Background: Adjuvant chemotherapy with gemcitabine (Gem) for 6 months significantly improves survival of pancreatic cancer patients. CONKO-005 was designed to evaluate an additional effect of the EGFR-tyrosinkinase-inhibitor erlotinib (Erlo 100 mg p.o. daily) in combination with Gem (1000 mg/m² i.v. day 1,8,15, q29) for 24 weeks in pts after R0 resection. Methods: In an open-label multicenter design, pts were randomised within 8 weeks after operation to receive GemErlo or Gem; stratified by lymph node involvement, operation techniques, study centre. The primary endpoint was disease-free survival (DFS).
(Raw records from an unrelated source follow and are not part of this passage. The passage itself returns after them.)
(* ===== verification/Display.v ===== *)
(** * [src/server/console_display.c]: the status screen

    What the display thread writes once a second: the counters, a line for
    every room, a line for every connected client.  It reads the shared state
    through the same pointers as the other threads, so being defined is a
    property of the invariant. *)
From S2P Require Import Prelude CInt CString Protocol Posix Auth RoomStore FileDb World RoomManager RoomInv RoomState Rooms Ring Jitter ServerState Mixer MixerSpec ClientHandler HandlerSpec Network System.
#[local] Open Scope Z_scope.

(** ** The lines *)
Definition ansi_clear : bytes := 27 :: str "[2J" ++ 27 :: str "[H".
Definition rule : bytes := str "----------------------------------" ++ [nl].
Definition opened (fd : Z) : bytes := str (if fd =? -1 then "closed" else "open").

(** ["  [%d] %s - %d users, %d speakers%s\n"]. *)
Definition room_status (x : room) : bytes :=
  str "  [" ++ print_int (r_room_id x) ++ str "] " ++ c_str (r_room_name x) ++ str " - " ++
  print_int (r_participant_count x) ++ str " users, " ++ print_int (r_active_speakers x) ++
  str " speakers" ++ (if (0 <? strlen (r_password x))%nat then str " (locked)" else []) ++ [nl].

(** ["  [%d] %s (role:%d) room:%s\n"]. *)
Definition client_status (i : Z) (y : client) (room_name : bytes) : bytes :=
  str "  [" ++ print_int i ++ str "] " ++
  (if c_user_id y =? -1 then str "(anon)" else c_str (c_username y)) ++ str " (role:" ++
  print_int (c_role y) ++ str ") room:" ++ room_name ++ [nl].

(** What stands above the rooms and below the clients. *)
Definition screen_top (now server_port client_count room_count : Z) : bytes :=
  ansi_clear ++ str "===== ECHOLINK SERVER STATUS =====" ++ [nl] ++
  str "Uptime: " ++ print_int now ++ str " ms | Port: " ++ print_int server_port ++
  str " | Clients: " ++ print_int client_count ++ str "/" ++ print_int MAX_CLIENTS ++ [nl] ++
  rule ++ str "Rooms (" ++ print_int room_count ++ str " active):" ++ [nl].
Definition screen_bottom (rooms_fd wal_fd users_fd : Z) : bytes :=
  rule ++ str "Database: " ++ opened rooms_fd ++ str " | WAL: " ++ opened wal_fd ++
  str " | users: " ++ opened users_fd ++ [nl] ++
  str "Emergency FIFO: /tmp/echolink_emergency" ++ [nl] ++
  str "Press Ctrl+C to stop the server" ++ [nl].

#[local] Arguments room_status : simpl never.
#[local] Arguments client_status : simpl never.

Section display.
Context {D : Type} `{RoomStore D}.
Implicit Types s : server D.

(** ** The loops *)
Fixpoint show_rooms (fuel : nat) (r : option loc) : C (server D) bytes :=
  match r with
  | None => mret []
  | Some l =>
    match fuel with
    | O => λ _, None
    | S fuel' =>
      x ← on_world (read_room l);
      text ← show_rooms fuel' (r_next x);
      mret (room_status x ++ text)
    end
  end.

Fixpoint show_clients (i : Z) (cs : list (option loc)) : C (server D) bytes :=
  match cs with
  | [] => mret []
  | None :: cs' => show_clients (i + 1) cs'
  | Some c :: cs' =>
    y ← on_world (read_client c);
    line ← (if c_is_active y =? 0 then mret []
            else
              name ← match c_current_room y with
                     | Some l => x ← on_world (read_room l); mret (c_str (r_room_name x))
                     | None => mret (str "none")
                     end;
              mret (client_status i y name));
    text ← show_clients (i + 1) cs';
    mret (line ++ text)
  end.

(** One iteration of [display_thread_main]. *)
Definition display_screen (server_port rooms_fd wal_fd users_fd : Z) : C (server D) bytes :=
  now ← gets sv_now;
  count ← gets sv_client_count;
  room_count ← gets (λ s, w_room_count (sv_world s));
  n ← gets (λ s, size (w_rooms (sv_world s)));
  head ← gets (λ s, w_room_head (sv_world s));
  rooms ← show_rooms (S n) head;
  cs ← gets sv_clients;
  clients ← show_clients 0 cs;
  mret (screen_top now server_port count room_count ++ rooms ++
    match head with None => str "  (no active rooms)" ++ [nl] | Some _ => [] end ++
    rule ++ str "Connected clients:" ++ [nl] ++ clients ++
    screen_bottom rooms_fd wal_fd users_fd).

(** ** What they show *)

(** The line of an abstract room with this number of speakers. *)
Definition room_shown (a : aroom) (speakers : Z) : bytes :=
  str "  [" ++ print_int (ar_id a) ++ str "] " ++ ar_name a ++ str " - " ++
  print_int (Z.of_nat (length (ar_members a))) ++ str " users, " ++ print_int speakers ++
  str " speakers" ++ (if bool_decide (ar_password a = []) then [] else str " (locked)") ++ [nl].

Lemma room_status_is x a : room_is x a → room_status x = room_shown a (r_active_speakers x).
Proof.
  intros []. unfold room_status, room_shown, strlen.
  rewrite ri_id, ri_name, ri_password, ri_count. do 9 f_equal.
  by destruct (ar_password a).
Qed.

(** The speaker counter of a room. *)
Definition speakers_of s (l : loc) : Z :=
  match w_rooms (sv_world s) !! l with Some x => r_active_speakers x | None => 0 end.

Lemma show_rooms_run s rs : mem_ok (sv_world s) rs → ∀ n i, (length rs ≤ i + n)%nat →
  show_rooms (S n) (fst <$> rs !! i) s =
  Some (concat ((λ la, room_shown la.2 (speakers_of s la.1)) <$> drop i rs), s).
Proof.
  intros Hm. induction n as [|n IH]; intros i Hi; cbn [show_rooms].
  { by rewrite lookup_ge_None_2, drop_ge by lia. }
  destruct (rs !! i) as [[l a]|] eqn:E; cbn [fmap option_fmap option_map fst].
  - destruct (mem_ok_room _ _ _ _ _ Hm E) as (x&Hx&Hxa&_&Hn).
    rewrite (C_bind_run _ _ _ _ _ (sv_read_room _ _ _ Hx)), Hn.
    rewrite (C_bind_run _ _ _ _ _ (IH (S i) ltac:(lia))), (drop_S _ _ _ E).
    cbv beta. rewrite (room_status_is _ _ Hxa). cbn [fmap list_fmap concat fst snd].
    unfold speakers_of at 2. by rewrite Hx.
  - by rewrite drop_ge by (by apply lookup_ge_None_1).
Qed.

(** The line of the client in slot [i]: its name once it has logged in, its
    role, the name of its room. *)
Definition client_shown s (rs : arooms) (i : nat) (o : option loc) : bytes :=
  match c ← o; w_clients (sv_world s) !! c with
  | Some y =>
    concat [str "  ["; print_int (Z.of_nat i); str "] ";
      if bool_decide (c_user_id y = -1) then str "(anon)" else c_str (c_username y);
      str " (role:"; print_int (c_role y); str ") room:";
      match l ← c_current_room y; List.find (λ la, bool_decide (la.1 = l)) rs with
      | Some la => ar_name la.2
      | None => str "none"
      end; [nl]]
  | None => []
  end.
Lemma client_status_is i y name : client_status i y name =
  concat [str "  ["; print_int i; str "] ";
    if bool_decide (c_user_id y = -1) then str "(anon)" else c_str (c_username y);
    str " (role:"; print_int (c_role y); str ") room:"; name; [nl]].
Proof.
  unfold client_status. cbn [concat]. rewrite app_nil_r. do 3 f_equal.
  destruct (Z.eqb_spec (c_user_id y) (-1)); [by rewrite bool_decide_eq_true_2|].
  by rewrite bool_decide_eq_false_2.
Qed.

(** The lines of the slots from [i] on. *)
Fixpoint clients_shown s (rs : arooms) (i : nat) (cs : list (option loc)) : bytes :=
  match cs with
  | [] => []
  | o :: cs' => client_shown s rs i o ++ clients_shown s rs (S i) cs'
  end.

Lemma find_key (rs : arooms) l a : NoDup rs.*1 → (l, a) ∈ rs →
  List.find (λ la, bool_decide (la.1 = l)) rs = Some (l, a).
Proof.
  induction rs as [|[k b] rs IH]; intros Hn Hin; [by apply elem_of_nil in Hin|].
  cbn in *. apply NoDup_cons in Hn as [Hk Hn]. apply elem_of_cons in Hin as [[= -> ->]|Hin].
  - by rewrite bool_decide_eq_true_2.
  - rewrite bool_decide_eq_false_2; [by apply IH|]. intros ->. apply Hk.
    apply list_elem_of_fmap. by exists (l, a).
Qed.

Lemma show_clients_run {L : RoomStoreLaws D} s rs q ts cs : sys_ok s rs q ts → ∀ i,
  cs = drop i (sv_clients s) →
  show_clients (Z.of_nat i) cs s = Some (clients_shown s rs i cs, s).
Proof.
  intros Hs. pose proof (so_rooms _ _ _ _ Hs) as [[Hm _] Hme].
  induction cs as [|[c|] cs IH]; intros i Hcs; cbn [show_clients]; [done| |].
  - assert (sv_clients s !! i = Some (Some c)) as Hi.
    { rewrite <-(Nat.add_0_r i), <-lookup_drop, <-Hcs. done. }
    assert (cs = drop (S i) (sv_clients s)) as Hcs'.
    { apply (f_equal (drop 1)) in Hcs. by rewrite drop_drop, Nat.add_1_r in Hcs. }
    destruct (so_slot _ _ _ _ Hs i c Hi) as (y&Hy&Ha&_).
    rewrite (C_bind_run _ _ _ _ _ (sv_read_client _ _ _ Hy)), (proj2 (Z.eqb_neq _ _) Ha).
    replace (Z.of_nat i + 1) with (Z.of_nat (S i)) by lia.
    rewrite C_bind_assoc. cbn [clients_shown].
    assert (∃ name, (match c_current_room y with
        | Some l => x ← on_world (read_room l); mret (c_str (r_room_name x))
        | None => mret (str "none") end) s = Some (name, s) ∧
      client_shown s rs i (Some c) = client_status (Z.of_nat i) y name)
      as (name&Hname&Hshown).
    { unfold client_shown. cbn [mbind option_bind]. rewrite Hy. setoid_rewrite client_status_is.
      destruct (c_current_room y) as [l|] eqn:El; [|by exists (str "none")]. cbn.
      destruct (me_room _ _ Hme c y l Hy Ha El) as (a&Hin&_).
      rewrite (find_key rs l a) by (apply Hm || done). cbn.
      pose proof Hin as [k Hk]%list_elem_of_lookup.
      destruct (mem_ok_room _ _ _ _ _ Hm Hk) as (x&Hx&Hxa&_).
      exists (ar_name a). split; [|done].
      rewrite (C_bind_run _ _ _ _ _ (sv_read_room _ _ _ Hx)). by rewrite (ri_name _ _ Hxa). }
    rewrite (C_bind_run _ _ _ _ _ Hname), C_bind_ret.
    by rewrite (C_bind_run _ _ _ _ _ (IH (S i) Hcs')), Hshown.
  - replace (Z.of_nat i + 1) with (Z.of_nat (S i)) by lia. apply (IH (S i)).
    apply (f_equal (drop 1)) in Hcs. by rewrite drop_drop, Nat.add_1_r in Hcs.
Qed.

(** The whole screen: the escape sequences that clear it, then lines. *)
Definition screen_shown s (rs : arooms) (port rooms_fd wal_fd users_fd : Z) : bytes :=
  let lines ls := concat ((λ l, l ++ [nl]) <$> ls) in
  let file fd := if bool_decide (fd = -1) then str "closed" else str "open" in
  let line34 := replicate 34 45 in
  [27; 91; 50; 74; 27; 91; 72] ++
  lines [str "===== ECHOLINK SERVER STATUS =====";
    concat [str "Uptime: "; print_int (sv_now s); str " ms | Port: "; print_int port;
      str " | Clients: "; print_int (sv_client_count s); str "/50"];
    line34;
    concat [str "Rooms ("; print_int (Z.of_nat (length rs)); str " active):"]] ++
  concat ((λ la, room_shown la.2 (speakers_of s la.1)) <$> rs) ++
  (if bool_decide (rs = []) then lines [str "  (no active rooms)"] else []) ++
  lines [line34; str "Connected clients:"] ++ clients_shown s rs 0 (sv_clients s) ++
  lines [line34;
    concat [str "Database: "; file rooms_fd; str " | WAL: "; file wal_fd;
      str " | users: "; file users_fd];
    str "Emergency FIFO: /tmp/echolink_emergency"; str "Press Ctrl+C to stop the server"].

Lemma opened_is fd : opened fd = if bool_decide (fd = -1) then str "closed" else str "open".
Proof.
  unfold opened. destruct (Z.eqb_spec fd (-1)); [by rewrite bool_decide_eq_true_2|].
  by rewrite bool_decide_eq_false_2.
Qed.

Lemma screen_is s rs port rooms_fd wal_fd users_fd :
  screen_top (sv_now s) port (sv_client_count s) (Z.of_nat (length rs)) ++
  concat ((λ la, room_shown la.2 (speakers_of s la.1)) <$> rs) ++
  match fst <$> rs !! 0%nat with None => str "  (no active rooms)" ++ [nl] | Some _ => [] end ++
  rule ++ str "Connected clients:" ++ [nl] ++ clients_shown s rs 0 (sv_clients s) ++
  screen_bottom rooms_fd wal_fd users_fd = screen_shown s rs port rooms_fd wal_fd users_fd.
Proof.
  unfold screen_shown. cbv zeta. rewrite <-!opened_is.
  unfold screen_top, screen_bottom, rule, ansi_clear.
  change (replicate 34 45) with (str "----------------------------------").
  change (print_int MAX_CLIENTS) with (str "50").
  change [27; 91; 50; 74; 27; 91; 72] with (27 :: str "[2J" ++ 27 :: str "[H").
  change (str "/50") with (str "/" ++ str "50"). cbn [concat fmap list_fmap app].
  rewrite !app_nil_r, <-!app_assoc. cbn [app]. repeat (rewrite <-!app_assoc; cbn [app]).
  do 20 f_equal. by destruct rs as [|[l a] rs].
Qed.

(** C39. The status screen, in any state of the invariant: it is defined (no freed
    client or room is read, the loop over the rooms ends), changes nothing,
    and is this text: the time, the port and the number of clients, the number
    of rooms, every room in order of creation with its id, name, members and
    speakers, every connected client with its slot, name, role and room, and
    which files are open. *)
Theorem status_screen_correct {L : RoomStoreLaws D} s port rooms_fd wal_fd users_fd :
  sys_inv s → ∃ rs, room_state (sv_world s) rs ∧
  display_screen port rooms_fd wal_fd users_fd s =
    Some (screen_shown s rs port rooms_fd wal_fd users_fd, s).
Proof.
  intros (rs&q&ts&Hs). exists rs. split; [apply Hs|].
  pose proof (so_rooms _ _ _ _ Hs) as [[Hm _] _].
  pose proof (dll_size _ _ _ (mo_dll _ _ Hm)) as Hsize.
  pose proof (dll_head _ _ _ (mo_dll _ _ Hm)) as Hhead.
  pose proof (show_rooms_run s rs Hm (size (w_rooms (sv_world s))) 0 ltac:(lia)) as Hrooms.
  rewrite drop_0, <-Hhead in Hrooms.
  pose proof (show_clients_run s rs q ts (sv_clients s) Hs 0 eq_refl) as Hclients.
  unfold display_screen. rewrite !C_bind_gets, (C_bind_run _ _ _ _ _ Hrooms), C_bind_gets.
  rewrite (C_bind_run _ _ _ _ _ Hclients), (mo_count _ _ Hm), Hhead.
  by rewrite <-screen_is.
Qed.
End display.

Lemma status_screen_correct_witness : ∃ s rs,
  server_run [Accept 7; Accept 8] new_process = Some (tt, s) ∧ room_state (sv_world s) rs ∧
  ∃ text, display_screen 8080 3 4 5 s = Some (text, s).
Proof.
  destruct fresh_facts as (H1&H2&H3&H4).
  destruct (server_run_ok demo_db [] (write_default_admin (File [] [])) [] demo_junk 1000
    [Accept 7; Accept 8] H1 H2 H3 H4) as ([]&s&Hrun&Hs); [repeat constructor|].
  destruct (status_screen_correct s 8080 3 4 5 Hs) as (rs&Hrs&Htext).
  exists s, rs. split; [exact Hrun|]. split; [exact Hrs|]. eexists. exact Htext.
Defined.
The study was planned with a power of 80% at a significance level of 0.05 to detect an improvement of DFS from 14 to 18 months. Secondary objectives were median overall survival (OS) and treatment safety. Kaplan-Meier analyses were performed; survival data for the treatment arms compared using log-rank test. RESULTS: Between April 2008 and July 2013, 219 pts were randomized to GemErlo and 217 to Gem. Pts characteristics are well balanced (GemErlo/Gem): age (median 63/65 years), tumor status (T3/T4 88/86%), nodal status (N pos 64/66%), grading (G3 33/34%). After a median follow up of 41 months (March 2015), 350 events (80%) occurred. Median treatment duration was 22 weeks in both groups. Grade 3/4 toxicities were (GemErlo%/Gem%): rash 7/0.4, diarrhea 5/1, nausea 2/2, fatigue 5/2, hypertension 3/1,GGT 9/9, neutropenia 27/28, thrombopenia 5/2. There was no difference in DFS (median: GemErlo 11.6 months, Gem 11.6 months; HR 0.89, 95%CI 0.72-1.10) or OS (median: GemErlo 24.6 months, Gem 26.5 months; HR 0.90, 95%CI 0.71-1.15). There was no correlation between the grade of rash and an improved DFS in the GemErlo group (median: rash grade 0-1 vs > = grade 2 12.2 vs 11.0 months; HR 0.91, 95%CI 0.66-1.25). OS curves show a late divergence in favour of GemErlo (estimated survival after 2/3/4/5-years: 54/36/31/28% vs 53/33/22/19%). Conclusion: The combination therapy of GemErlo for 24 weeks did not improve DFS or OS. There is a trend in favour of long-term survival in pts treated with GemErlo. Clinical trial information: DRKS00000247.